Nikkei hits 10-wk closing low, yen strength weighs

Japan's Nikkei average fell 2.2 percent to a 10-week closing low on May 17 as the euro's tumble to a four-year trough chilled investor sentiment and fanned worries that the eurozone's fiscal woes could slow global economic growth.

Exporters such as Canon Inc were hit as the yen advanced, while trading houses were hurt by a fall in metals prices and China-linked shares such as Komatsu by a drop in Shanghai stocks.

Astellas Pharma pared losses and briefly turned positive after Japan's number two drugmaker agreed to buy US biotech OSI Pharma for $4bn in cash that allows it to add OSI's blockbuster cancer drug Tarceve to its line-up.

The euro marked a four-year low against the greenback earlier as investors worried that harsh cuts mandated by a bailout plan may choke off a fragile recovery in the 16-country eurozone.

“Fundamentally, the worry is really that the fiscal situation in the southern European states will hit the European , and then the global economy,” said Takashi Ushio, head of the investment strategy division at Marusan Securities.

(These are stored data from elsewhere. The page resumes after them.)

(** * Unique_ptr: a shallow embedding of include/unique_ptr.h

    The class template [Unique_ptr<T, D>] is embedded as a record that is
    polymorphic in the deleter type.  Objects live in a store indexed by
    object identity, so that the reference parameters of the member
    functions ([*this] and [u]) may alias, as they do in a
    self-move-assignment.  A call of a deleter is an effect: it acts on a
    world and is recorded in a log.

    Part I holds the definitions, Parts II and III the lemmas and
    theorems. *)

From Stdlib Require Import NArith Lia.
From stdpp Require Import gmap list.

Local Open Scope N_scope.

(** * Part I: the program *)

(** ** Pointers

    Element types are erased: a [pointer] is the address of the owned
    resource, [nullptr] is address 0, and the implicit conversions between
    pointers to related element types keep the address. *)

Abbreviation pointer := N (only parsing).
Abbreviation nullptr := 0%N (only parsing).

(** Identity (storage location) of a [Unique_ptr] object. *)
Abbreviation ref := positive (only parsing).

Module detail.

(** [Compressed_pair<T, D>]: the stored pointer and the stored deleter.
    The primary template and the empty-base specialization offer the same
    two accessors; the values they give access to are the two fields
    below.  The two class definitions differ in where the deleter is
    stored (a base class when [D] is an empty class that is not final,
    line 52, and a second data member otherwise), not in what the
    accessors return. *)
Record Compressed_pair (T D : Type) : Type :=
  Build { first_ : T; second_ : D }.
Arguments Build {T D} _ _.
Arguments first_ {T D} _.
Arguments second_ {T D} _.

Section accessors.
Context {T D : Type}.

(** [first()] and [second()], read through the returned reference. *)
Definition first (c : Compressed_pair T D) : T := first_ c.
Definition second (c : Compressed_pair T D) : D := second_ c.

(** [first() = v] and [second() = d], written through the returned
    reference. *)
Definition set_first (v : T) (c : Compressed_pair T D) : Compressed_pair T D :=
  Build v (second_ c).
Definition set_second (d : D) (c : Compressed_pair T D) : Compressed_pair T D :=
  Build (first_ c) d.

End accessors.

End detail.

(** ** The class template *)

Record Unique_ptr (D : Type) : Type :=
  Build_Unique_ptr' { pair_ : detail.Compressed_pair pointer D }.
Arguments Build_Unique_ptr' {D} _.
Arguments pair_ {D} _.

(** The object whose stored pointer is [p] and whose stored deleter is [d]. *)
Definition mk {D : Type} (p : pointer) (d : D) : Unique_ptr D :=
  Build_Unique_ptr' (detail.Build p d).

(** *** Observers: const member functions, functions of the object *)

(** [get()]: [return pair_.first();] *)
Definition get {D : Type} (x : Unique_ptr D) : pointer :=
  detail.first (pair_ x).

(** [get_deleter()]: [return pair_.second();] *)
Definition get_deleter {D : Type} (x : Unique_ptr D) : D :=
  detail.second (pair_ x).

(** [explicit operator bool()]: [return get() != nullptr;] *)
Definition operator_bool {D : Type} (x : Unique_ptr D) : bool :=
  negb (get x =? nullptr).

(** [operator->()]: [return get();] *)
Definition operator_arrow {D : Type} (x : Unique_ptr D) : pointer := get x.

(** *** Comparison: free function templates over two instantiations *)

(** [operator==(x, y)]: [return x.get() == y.get();] *)
Definition operator_eq {D1 D2 : Type}
    (x : Unique_ptr D1) (y : Unique_ptr D2) : bool :=
  get x =? get y.

(** [operator==(x, nullptr)]: [return !x;] *)
Definition operator_eq_nullptr {D : Type} (x : Unique_ptr D) : bool :=
  negb (operator_bool x).

(** [operator<=>(x, y)]: [compare_three_way()(x.get(), y.get())] *)
Definition operator_cmp {D1 D2 : Type}
    (x : Unique_ptr D1) (y : Unique_ptr D2) : comparison :=
  get x ?= get y.

(** [operator<=>(x, nullptr)] *)
Definition operator_cmp_nullptr {D : Type} (x : Unique_ptr D) : comparison :=
  get x ?= nullptr.

(** ** Deleters

    A deleter is a value with a function call operator.  The call acts on
    a world of type [W] (whatever the deleter releases or records).  It
    may read the live [Unique_ptr] objects, the one that makes the call
    included, but it does not write them: the call has well-defined
    behaviour, as the preconditions of the destructor and of [reset]
    demand.

    Deleters are held by value.  Moving a deleter (constructing one from
    an rvalue deleter, or assigning an rvalue deleter to one) gives the
    destination the value the source had: these are the
    Cpp17MoveConstructible and Cpp17MoveAssignable requirements that the
    move constructor and the move assignment operator name as their
    preconditions.  What the move leaves in the source, and what the move
    assignment of a deleter to itself leaves in it, is up to the deleter
    type: [moved_from] and [self_moved].  A deleter type that is a
    reference is covered as far as construction goes, where the reference
    is copied; an assignment through it writes to a referent that other
    objects may share, which the store of objects does not represent. *)

Class Deleter (D W : Type) : Type :=
  call_operator : D → gmap ref (Unique_ptr D) → pointer → W → W.

Class Movable (D : Type) : Type :=
  { moved_from : D → D;   (* [D(std::move(e))], [d = std::move(e)]: left in [e] *)
    self_moved : D → D }. (* [d = std::move(d)]: left in [d] *)

(** Value-initialization of the stored deleter,
    [requires(std::is_default_constructible_v<deleter_type>)]. *)
Class DefaultConstructible (D : Type) : Type := value_init : D.

(** [Default_delete<T>]: stateless; [operator()(T *ptr)] is [delete ptr].
    Its world is the set of the addresses that are allocated. *)
Inductive Default_delete : Type := default_delete.

#[export] Instance Default_delete_call : Deleter Default_delete (gset N) :=
  λ _ _ ptr heap, heap ∖ {[ ptr ]}.

#[export] Instance Default_delete_init : DefaultConstructible Default_delete :=
  default_delete.

#[export] Instance Default_delete_move : Movable Default_delete :=
  {| moved_from := id; self_moved := id |}.

(** ** The abstract machine *)

(** One call [d(p)] of a deleter, with the objects as they were when the
    call was made. *)
Record event (D : Type) : Type :=
  Call { ev_deleter : D; ev_arg : pointer;
         ev_objs : gmap ref (Unique_ptr D) }.
Arguments Call {D} _ _ _.
Arguments ev_deleter {D} _.
Arguments ev_arg {D} _.
Arguments ev_objs {D} _.

(** [objs]: the live objects; [world]: what the deleters act on; [calls]:
    the calls of deleters made so far, oldest first.  In a program that
    uses several instantiations of the template, [D] is the sum of their
    deleter types. *)
Record machine (D W : Type) : Type :=
  Machine { objs : gmap ref (Unique_ptr D); world : W;
            calls : list (event D) }.
Arguments Machine {D W} _ _ _.
Arguments objs {D W} _.
Arguments world {D W} _.
Arguments calls {D W} _.
(** * MediaWiki MCP: the remote-query client and its tool handlers

    A shallow embedding of [src/mediawiki-client.ts] (class
    [MediaWikiClient]) and of the handlers registered by
    [src/mediawiki-tools.ts], with the properties the specification states
    about them.

    Conventions of the embedding.
    - A JavaScript string is represented by the bytes of its UTF-8 form
      ([string]); this covers every well-formed string.  The string
      operations the code uses ([replace] on an ASCII pattern,
      [startsWith], [encodeURIComponent]) are modelled on those bytes.
    - The numbers the code computes with are byte counts, identifiers and
      list positions: integers ([Z]), on which JavaScript arithmetic is
      exact below 2^53.
    - A promise that rejects, or a [throw], is the [Throw] case of
      [Result]; [await] is the bind of that monad.
    - The reply of the remote service is the record [Api.Response]: every
      field the client reads through [?.] or [||] is optional, and the
      list items have the interfaces of [src/types.ts].  Replies of
      another shape are outside the embedding. *)

From Stdlib Require Import ZArith List Bool Ascii String Lia.
From Stdlib Require Import Numbers.DecimalString.
Import ListNotations.

Local Open Scope string_scope.
Local Open Scope Z_scope.

(* ================================================================== *)
(** ** The JavaScript runtime pieces the code relies on *)

Module JS.

(** What a rejected promise carries. *)
Inductive Exn : Type :=
| Error (message : string)      (* [new Error(message)] *)
| Foreign (tag : string).       (* any other thrown value, rethrown as it is *)

Inductive Result (A : Type) : Type :=
| Ok (value : A)
| Throw (e : Exn).
Arguments Ok {A} value.
Arguments Throw {A} e.

Definition bind {A B : Type} (m : Result A) (k : A -> Result B) : Result B :=
  match m with
  | Ok a => k a
  | Throw e => Throw e
  end.

(** [a || b] on strings: the empty string is falsy. *)
Definition orElse (a b : string) : string :=
  match a with
  | EmptyString => b
  | _ => a
  end.

(** [a?.f || b] where the left side may be [undefined]. *)
Definition optOr (a : option string) (b : string) : string :=
  match a with
  | Some s => orElse s b
  | None => b
  end.

(** Number-to-string conversion of an integer, as a template literal
    does it: decimal digits, a leading minus sign for negatives. *)
Definition numToString (n : Z) : string :=
  NilZero.string_of_int (Z.to_int n).

(** The double-quote character, for the quoted titles in messages. *)
Definition dq : string := String (ascii_of_nat 34) EmptyString.

(** Line feed, the [\n] of the templates. *)
Definition nl : string := String (ascii_of_nat 10) EmptyString.

(** [s.replace(/ /g, '_')]. *)
Fixpoint replaceSpaces (s : string) : string :=
  match s with
  | EmptyString => EmptyString
  | String c rest =>
      String (if Ascii.eqb c " "%char then "_"%char else c) (replaceSpaces rest)
  end.

(** [s.startsWith(p)]. *)
Fixpoint startsWith (p s : string) : bool :=
  match p with
  | EmptyString => true
  | String a p' =>
      match s with
      | EmptyString => false
      | String b s' => Ascii.eqb a b && startsWith p' s'
      end
  end.

(** [s.replace(/\/$/, '')]: one trailing slash is dropped. *)
Fixpoint stripTrailingSlash (s : string) : string :=
  match s with
  | EmptyString => EmptyString
  | String c rest =>
      match rest with
      | EmptyString => if Ascii.eqb c "/"%char then EmptyString else s
      | _ => String c (stripTrailingSlash rest)
      end
  end.

(** [s.toUpperCase()] on the ASCII letters [a] to [z].  The runtime
    also maps letters outside ASCII; the change kinds the remote service
    reports ([edit], [new], [log], [categorize], [external]) are ASCII
    words, and only those are meant here. *)
Definition upperChar (c : ascii) : ascii :=
  let n := nat_of_ascii c in
  if (97 <=? n)%nat && (n <=? 122)%nat then ascii_of_nat (n - 32) else c.

Fixpoint toUpperCase (s : string) : string :=
  match s with
  | EmptyString => EmptyString
  | String c rest => String (upperChar c) (toUpperCase rest)
  end.

(** *** The regular expression [/<[^>]*>/g]

    A match starts at a ["<"] exactly when a [">"] follows somewhere
    later ([[^>]] accepts every other character, line breaks included) and
    it ends at the first such [">"].  [replace(..., '')] scans left to
    right and drops every match. *)
Fixpoint contains (x : ascii) (s : string) : bool :=
  match s with
  | EmptyString => false
  | String c rest => Ascii.eqb c x || contains x rest
  end.

Fixpoint scanTags (inTag : bool) (s : string) : string :=
  match s with
  | EmptyString => EmptyString
  | String c rest =>
      if inTag then
        if Ascii.eqb c ">"%char then scanTags false rest else scanTags true rest
      else if Ascii.eqb c "<"%char && contains ">"%char rest
           then scanTags true rest
      else String c (scanTags false rest)
  end.

(** [s.replace(/<[^>]*>/g, '')]. *)
Definition stripTags (s : string) : string := scanTags false s.

(** *** [encodeURIComponent]

    Letters, digits and [- _ . ! ~ * ' ( )] are kept; every other byte
    of the UTF-8 form becomes [%XX] with upper-case hexadecimal digits.
    (On a string that is not well formed, a lone surrogate, the runtime
    raises [URIError]; such strings have no UTF-8 form and are not values
    of [string] here.) *)
Definition isAlphaNum (c : ascii) : bool :=
  let n := nat_of_ascii c in
  ((48 <=? n) && (n <=? 57) || (65 <=? n) && (n <=? 90)
   || (97 <=? n) && (n <=? 122))%nat.

Definition isMark (c : ascii) : bool :=
  existsb (Ascii.eqb c)
    ["-"; "_"; "."; "!"; "~"; "*"; "'"; "("; ")"]%char.

Definition uriUnreserved (c : ascii) : bool := isAlphaNum c || isMark c.

Definition hexDigit (n : nat) : ascii :=
  if (n <? 10)%nat then ascii_of_nat (48 + n) else ascii_of_nat (55 + n).

Definition escapeByte (c : ascii) : string :=
  let n := nat_of_ascii c in
  String "%"
    (String (hexDigit (n / 16)) (String (hexDigit (n mod 16)) EmptyString)).

Fixpoint encodeURIComponent (s : string) : string :=
  match s with
  | EmptyString => EmptyString
  | String c rest =>
      if uriUnreserved c then String c (encodeURIComponent rest)
      else escapeByte c ++ encodeURIComponent rest
  end.

(** Percent-decoding, the reverse reading the specification appeals to:
    [%XY] is the byte with hexadecimal digits [X] and [Y] (either case),
    every other character stands for itself, a stray [%] is an error. *)
Definition hexValue (c : ascii) : option nat :=
  let n := nat_of_ascii c in
  if ((48 <=? n) && (n <=? 57))%nat then Some (n - 48)%nat
  else if ((65 <=? n) && (n <=? 70))%nat then Some (n - 55)%nat
  else if ((97 <=? n) && (n <=? 102))%nat then Some (n - 87)%nat
  else None.

Fixpoint percentDecode (s : string) : option string :=
  match s with
  | EmptyString => Some EmptyString
  | String c rest =>
      if Ascii.eqb c "%"%char then
        match rest with
        | String h (String l rest') =>
            match hexValue h, hexValue l, percentDecode rest' with
            | Some a, Some b, Some t =>
                Some (String (ascii_of_nat (16 * a + b)) t)
            | _, _, _ => None
            end
        | _ => None
        end
      else option_map (String c) (percentDecode rest)
  end.

End JS.

Export JS.

Notation "x <- m ;; k" := (JS.bind m (fun x => k))
  (at level 61, m at next level, right associativity).

(* ================================================================== *)
(** ** [Date] and [toLocaleString]

    [formatTimestamp] hands its argument to [new Date(...)] and renders
    the date with [toLocaleString('en-US', ...)].  No [timeZone] option is
    passed, so the rendering is in the default time zone of the host, with
    the locale data of the host.  [Host] gathers what the runtime takes
    from its environment. *)

Module Date.

Record Host : Type := {
  (** offset of the host's default zone from UTC at an instant (given in
      milliseconds since the epoch), in minutes east of Greenwich *)
  localOffsetMinutes : Z -> Z;
  (** what [Date.parse] makes of a string that is not a UTC timestamp in
      the ISO form below (implementation-defined); [None] is NaN *)
  legacyParse : string -> option Z;
  (** the separator the locale data puts before AM/PM (a space, or a
      narrow no-break space with recent CLDR data) *)
  dayPeriodSeparator : string
}.

Definition digitValue (c : ascii) : option Z :=
  let n := nat_of_ascii c in
  if ((48 <=? n) && (n <=? 57))%nat then Some (Z.of_nat (n - 48)) else None.

Fixpoint digitsValue (acc : Z) (ds : list ascii) : option Z :=
  match ds with
  | [] => Some acc
  | d :: rest =>
      match digitValue d with
      | Some v => digitsValue (10 * acc + v) rest
      | None => None
      end
  end.

Definition isLeap (y : Z) : bool :=
  (y mod 4 =? 0) && (negb (y mod 100 =? 0) || (y mod 400 =? 0)).

Definition daysInMonth (y m : Z) : Z :=
  if m =? 2 then (if isLeap y then 29 else 28)
  else if (m =? 4) || (m =? 6) || (m =? 9) || (m =? 11) then 30
  else 31.

(** Days from 1970-01-01 to the civil date [y]-[m]-[d] (proleptic
    Gregorian calendar). *)
Definition daysFromCivil (y m d : Z) : Z :=
  let y' := if m <=? 2 then y - 1 else y in
  let era := y' / 400 in
  let yoe := y' - era * 400 in
  let doy := (153 * (if 2 <? m then m - 3 else m + 9) + 2) / 5 + d - 1 in
  let doe := yoe * 365 + yoe / 4 - yoe / 100 + doy in
  era * 146097 + doe - 719468.

(** The civil date of a day number: (year, month, day). *)
Definition civilFromDays (z : Z) : Z * Z * Z :=
  let z' := z + 719468 in
  let era := z' / 146097 in
  let doe := z' - era * 146097 in
  let yoe := (doe - doe / 1460 + doe / 36524 - doe / 146096) / 365 in
  let doy := doe - (365 * yoe + yoe / 4 - yoe / 100) in
  let mp := (5 * doy + 2) / 153 in
  let d := doy - (153 * mp + 2) / 5 + 1 in
  let m := if mp <? 10 then mp + 3 else mp - 9 in
  let y := yoe + era * 400 in
  (if m <=? 2 then y + 1 else y, m, d).

(** A UTC timestamp [YYYY-MM-DDTHH:mm:ssZ], the form the remote service
    sends: its time value in milliseconds since the epoch.  The other
    forms the runtime reads (milliseconds, zone offsets, [24:00:00], a
    day past the end of the month) are not decided here: they are left
    to [legacyParse] of the host. *)
Definition parseIsoUtc (s : string) : option Z :=
  match list_ascii_of_string s with
  | [y1; y2; y3; y4; p1; m1; m2; p2; d1; d2; t;
     h1; h2; c1; n1; n2; c2; s1; s2; z] =>
      if Ascii.eqb p1 "-" && Ascii.eqb p2 "-" && Ascii.eqb t "T"
         && Ascii.eqb c1 ":" && Ascii.eqb c2 ":" && Ascii.eqb z "Z"
      then
        match digitsValue 0 [y1; y2; y3; y4], digitsValue 0 [m1; m2],
              digitsValue 0 [d1; d2], digitsValue 0 [h1; h2],
              digitsValue 0 [n1; n2], digitsValue 0 [s1; s2] with
        | Some y, Some m, Some d, Some h, Some n, Some sec =>
            if (1 <=? m) && (m <=? 12) && (1 <=? d) && (d <=? daysInMonth y m)
               && (h <=? 23) && (n <=? 59) && (sec <=? 59)
            then Some ((daysFromCivil y m d * 86400
                        + h * 3600 + n * 60 + sec) * 1000)
            else None
        | _, _, _, _, _, _ => None
        end
      else None
  | _ => None
  end.

(** [new Date(s)]: the time value, [None] for an invalid date. *)
Definition parse (host : Host) (s : string) : option Z :=
  match parseIsoUtc s with
  | Some ms => Some ms
  | None => legacyParse host s
  end.

Definition monthShort (m : Z) : string :=
  nth (Z.to_nat (m - 1))
    ["Jan"; "Feb"; "Mar"; "Apr"; "May"; "Jun";
     "Jul"; "Aug"; "Sep"; "Oct"; "Nov"; "Dec"] "".

(** [2-digit]: a leading zero below ten. *)
Definition twoDigit (n : Z) : string :=
  if n <? 10 then "0" ++ numToString n else numToString n.

(** [date.toLocaleString('en-US', {year: 'numeric', month: 'short',
    day: 'numeric', hour: '2-digit', minute: '2-digit'})] of the time
    value [ms]: for instance [Jan 5, 2024, 03:07 PM].  (Years before
    year 1 of the local calendar are printed by number here; the
    timestamps of a wiki are far from them.) *)
Definition toLocaleString (host : Host) (ms : Z) : string :=
  let localMs := ms + localOffsetMinutes host ms * 60000 in
  let minutes := localMs / 60000 in
  let days := minutes / 1440 in
  let minuteOfDay := minutes mod 1440 in
  let hour := minuteOfDay / 60 in
  let minute := minuteOfDay mod 60 in
  let '(y, m, d) := civilFromDays days in
  let hour12 := if hour mod 12 =? 0 then 12 else hour mod 12 in
  monthShort m ++ " " ++ numToString d ++ ", " ++ numToString y ++ ", "
  ++ twoDigit hour12 ++ ":" ++ twoDigit minute
  ++ dayPeriodSeparator host ++ (if hour <? 12 then "AM" else "PM").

“This would affect exporters not only in Japan but also China, raising fears that Chinese economic growth could cool too.”

 The benchmark Nikkei slipped 226.75 points to 10,235.76 after briefly falling nearly three percent to as low as 10,158.30, its lowest since early March. The broader Topix fell 1.7 percent to 920.43.

The Nikkei fell below its 200-day moving average, currently around 10,350, for the first time in over a week, with the next target at 10,000, a key level of psychological support.

Market players said that while a 61.8 percent retracement of the Nikkei's rise from a Nov. 27 2009 low of 9,076.41 to its 18-month high of 11,408.17 on April 5 comes in at around 9,960, this is a far less significant support than the Nikkei's 2010 low of 9,867.39 on February 9.

“There's a lot of nervousness still about the tough fiscal situation in the eurozone, and while Japanese earnings were good there's a lot of uncertainty about what lies ahead over the next year, especially given the stronger yen,” said Hiroichi Nishi, general manager at the equity division of Nikko Cordial Securities.

The dollar fell 0.4 percent to just over 92 yen and the euro lost 0.7 percent against the Japanese currency, although both were off earlier lows. Investors fret about a stronger yen because it eats into exporter profits when repatriated.

Canon Inc lost 1.7 percent to 3,975 yen, Sony Corp fell 4.5 percent to 2,817 yen and chip tester maker Advantest Corp lost 4.1 percent to 2,193 yen.

Shanghai weighs
Market players said additional downward pressure came from steeper falls in many Asian share markets, with Shanghai down 4.3 percent and the MSCI Asia ex-Japan index down 3.6 percent.

“This is also putting a real chill into investor sentiment,” said Noritsugu Hirakawa, a strategist at Okasan Securities.

China-linked shares suffered, with Komatsu, the world's second-largest maker of earthmoving equipment, down 2.2 percent to 1,678 yen after earlier falling as far as 1,667 yen – its lowest since last November. Hitachi Construction fell 3.3 percent to 1,791 yen.

Metals prices extended losses as fears over Europe's debt crisis drove investors out of risky assets, with trading houses suffering in turn.

But there were a handful of gainers, mostly so-called “defensive” shares such as utilities.

NTT jumped 3.5 percent to 3,855 yen after Japan's largest telecom firm said it would cancel all of its 251 million treasury shares, or about 16 percent of shares outstanding, over two years.

Trade was moderate, with 2.6 billion shares changing hands on the Tokyo exchange's first section. Declining shares outnumbered advancing ones by more than 7 to 1.